(* ===== verification/MirrorNet.v ===== *)
(** Two nodes on one connection: the network of the mirroring node is the other node,
    which serves every message with its own handlers. Mirroring a publisher copies its
    database and registers the mirror as a seed. *)

From stdpp Require Import sorting.
From S2P Require Import Prelude GoLib Base58Check Crypto Address Entry Util Sqlite NetStore NetDB NetTable NetInv NetRun DHT DHTProps.
From S2P Require Import Post PieceStream PostDB PostDBProps DataProps Collection CollectionProps Proto Handshake StreamManager.
From S2P Require Import LocalPeer Client PeerProps Peer MirrorProps PeerManager PeerManagerProps Explore NetMap CommandServer CommandProps Publish.

(** ** The other node as the network *)

Section Wire.
Context {C : Crypto} {D : Sqlite} {O : SqlOrder} {K : Msgpack}.

(** The local peer of the other node, whether its process runs, the open streams with
    what is still to be read from them ([None] before a message was sent) and the id of
    the next one. *)
Record Remote := mkRemote {
  rm_lp : LocalPeer;
  rm_up : bool;
  rm_streams : gmap Z (option (list Message * bytes));
  rm_next : Z;
}.

(** [HandleStream] of the other node on the message of a stream; a panic of a handler
    ends the process. *)
Definition serve_stream (from : Address) (m : Message) (lp : LocalPeer) : LocalPeer * option (list Message * bytes) :=
  let '(lp', o) := HandleStream [m] true (LocalPeer_handler from) (set_written [] [] lp) in
  (lp', match o with Panic => None | _ => Some (lp_written lp', lp_stream lp') end).

Definition remote_write (from : Address) (c : Z) (m : Message) (r : Remote) : Remote * bool :=
  match rm_streams r !! c with
  | Some None =>
      if rm_up r then
        match serve_stream from m (rm_lp r) with
        | (lp', Some out) => (mkRemote lp' true (<[c := Some out]> (rm_streams r)) (rm_next r), true)
        | (lp', None) => (mkRemote lp' false ∅ (rm_next r), true)
        end
      else (r, false)
  | _ => (r, false)
  end.
Definition remote_read (c : Z) (r : Remote) : Remote * option Message :=
  match rm_streams r !! c with
  | Some (Some (m :: ms, b)) => (mkRemote (rm_lp r) (rm_up r) (<[c := Some (ms, b)]> (rm_streams r)) (rm_next r), Some m)
  | _ => (r, None)
  end.
Definition remote_raw (c : Z) (r : Remote) : Remote * bytes :=
  match rm_streams r !! c with
  | Some (Some (ms, b)) => (mkRemote (rm_lp r) (rm_up r) (<[c := Some (ms, [])]> (rm_streams r)) (rm_next r), b)
  | _ => (r, [])
  end.
Definition remote_open (r : Remote) : Remote * option Z :=
  if rm_up r then (mkRemote (rm_lp r) true (<[rm_next r := None]> (rm_streams r)) (rm_next r + 1), Some (rm_next r))
  else (r, None).
Definition remote_close (c : Z) (r : Remote) : Remote := mkRemote (rm_lp r) (rm_up r) (delete c (rm_streams r)) (rm_next r).

(** The connection and its session exist; no other one can be made. *)
Definition remote_network (from : Address) : Network := {|
  net := Remote;
  net_dial _ r := (r, None);
  net_socks _ _ r := (r, None);
  net_write := remote_write from;
  net_read := remote_read;
  net_close := remote_close;
  raw_write _ _ r := (r, false);
  raw_read := remote_raw;
  yamux_Client _ r := (r, None);
  yamux_Server _ r := (r, None);
  session_IsClosed _ r := negb (rm_up r);
  session_Ping _ r := (r, rm_up r);
  session_Open _ := remote_open;
  session_Close _ r := r;
  net_SetDeadline _ r := (r, true);
|}.
End Wire.

(** ** A publisher that serves *)

Section Source.
Context {C : Crypto} {L : CryptoLaws C} {D : Sqlite} {DL : SqliteLaws D} {O : SqlOrder} {K : Msgpack} {KL : MsgpackLaws K}.
Context (from : Address).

++++++++++

What the exercise asks: Everything above from the line containing "else (r, None)." down to the line containing "Definition remote_network (from" is to be transcribed exactly, with both of those lines included and nothing else added.

Solution below:
  else (r, None).
Definition remote_close (c : Z) (r : Remote) : Remote := mkRemote (rm_lp r) (rm_up r) (delete c (rm_streams r)) (rm_next r).

(** The connection and its session exist; no other one can be made. *)
Definition remote_network (from : Address) : Network := {|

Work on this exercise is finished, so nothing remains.